Tunnels bruxellois: voici les conclusions, approuvées à l'unanimité, de la Commission spéciale

La commission spéciale tunnels s'est achevée, ce mercredi après-midi, au parlement bruxellois. Elle a bouclé son travail, après 2 mois et demi de débats et auditions par le vote de 9 pages de constats (causes de l'usure prématurée des tunnels) et recommandations (comment éviter ça à l'avenir). Ce rapport a été approuvé à l'unanimité.

La "Commission spéciale tunnels", ce sont treize députés bruxellois et leurs suppléants. Pendant deux mois et demi, ils ont procédé à l'examen de centaines de documents et à l'audition de ministres régionaux, actuels et anciens, et de cadres de l'administration, actuels et anciens également. Et, au bout du parcours, le vote d'une dizaine de pages de conclusions. En voici les grandes lignes.

Les constats : un manque d'entretien et d'inspections...

Les députés bruxellois de la commission retiennent plusieurs causes à l'usure précoce de certains tunnels.

La première cause mentionnée est "un manque de certains travaux d'entretien structurel", et ce "tant depuis 1989 et la naissance de la Région de Bruxelles-Capitale que lorsque les tunnels étaient gérés auparavant par le gouvernement fédéral".

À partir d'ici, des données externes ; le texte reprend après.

(** *** The queue of the orchestrator *)

(** C11.  Orchestrator functions run once, in order, and none is dropped at the
    end: the functions pushed are those that have run, the one running and
    those queued, in this order; and the orchestrator thread ends only after
    [stop] was called and everything pushed until then has run. *)
Theorem runtime_jobs_in_order acts T :
  life acts T ->
  jobs_in (orch T) = jobs_done (orch T) ++ option_list (orch_job (orch T)) ++ orch_queue_ (orch T) /\
  forall T', act AOrch T = Ok (Some T') -> orch_wait (orch T') = Exited ->
    stopping T = true /\ jobs_done (orch T') = jobs_in (orch T').
Proof.
  intros Hl. destruct (life_inv _ _ Hl) as [HT _]. pose proof (ti_orch _ HT) as Ho. split; [apply Ho|].
  intros T' Ha Hx. pose proof Ha as Hi. apply act_inv in Hi; [|done..].
  pose proof (ti_orch _ Hi) as Ho'. pose proof (oi_job _ _ Ho') as Hj'. rewrite Hx in Hj'.
  pose proof (oi_exit _ _ Ho' Hx) as Hs. cbn [act] in Ha. unfold orch_action in Ha.
  apply bind_Ok in Ha as ([o|] & Hs1 & Ha); [|done]. injection Ha as <-. cbn in *. unfold stopping in Hs. cbn in Hs.
  split; [exact Hs|]. rewrite (oi_fifo _ _ Ho'), Hj'. simpl. unfold orch_step in Hs1.
  destruct (orch_wait (orch T)) eqn:E; cbn [wait_step] in Hs1; repeat case_match; simplify_eq; try done;
    try (apply bind_Ok in Hs1 as (? & _ & Hs1); by simplify_eq).
  cbn. destruct (orch_queue_ (orch T)); [by rewrite app_nil_r|]. by rewrite andb_false_r in H.
Qed.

S'ensuit une remarque : "De tels travaux structurels n'étaient cependant pas sans conséquences sur les finances régionales dans un contexte de sous-financement historique des institutions bruxelloises".

Le rapport final de la Commission ajoute qu'il "n'y a pas toujours eu d'inspection systématique et poussée des tunnels".

... couplé à une usure accélérée

Outre cette reconnaissance collective d'un manque d'entretien et d'inspections, les députés mentionnent ensuite une usure habituelle du béton, accentuée par l'agression chimique des gaz d'échappements, mais aussi peut-être par d'autres éléments qui auraient pu accélérer le vieillissement.

Des questions se posent, écrit le rapport, sur "la composition du béton, l'étanchéité des joints, les effets de l'infiltration des eaux souterraines et du sel d'épandage". Et plus loin, on lit qu'une "hypothèse en cours d'examen" est la présence possible de "défauts de conception et/ou de réalisation des ouvrages". Une hypothèse qui a été évoquée pour le Tunnel Léopold II mais que la Commission n'a pas pu confirmer.

La responsabilité: "collective et partagée"

La Commission conclut que la responsabilité du manque d'entretiens et d'inspections est "collective et partagée entre le politique et l'administration".

Les ministres devant "prévoir les investissements nécessaires, faire le suivi des instructions données et des dossiers". Le rapport n'épingle ni de responsabilité politique individuelle, ni de période de gouvernance précise.

Les recommandations : l'administration dans le viseur

La commission conclut par une série de recommandations. Elles n'épargnent pas l'administration, "Bruxelles Mobilité".

La commission recommande "sur base d'un audit externe par la cour des Comptes ou un autre organisme qualifié, de réformer Bruxelles Mobilité. (...) L'objectif est simple : garantir une expertise en interne de l'administration tant pour les missions d'inspection que de maintenance, pour faire de Bruxelles Mobilité une administration plus moderne, professionnelle et performante".

Outre cette réforme, la Commission demande l'instauration d'inspections plus poussées des tunnels et d'entretiens plus systématiques, une meilleure transmission de l'information entre administration et politiques, et un meilleur signalement des situations d'urgence. Une procédure à couler dans un règlement sur tous les ouvrages d'art.

En revanche, pas de recommandations précise quant à l'avenir des tunnels, si ce n'est le souhait d'un "débat large, à échelle métropolitaine", un débat "sans tabou". Le texte s'achève sur des questions : "Devons-vous conserver, supprimer, construire des tunnels ?" Une fin "ouverte" qui montre que les partis en présence n'ont pas pu s'accorder sur une vision unique des tunnels nécessaires à Bruxelles.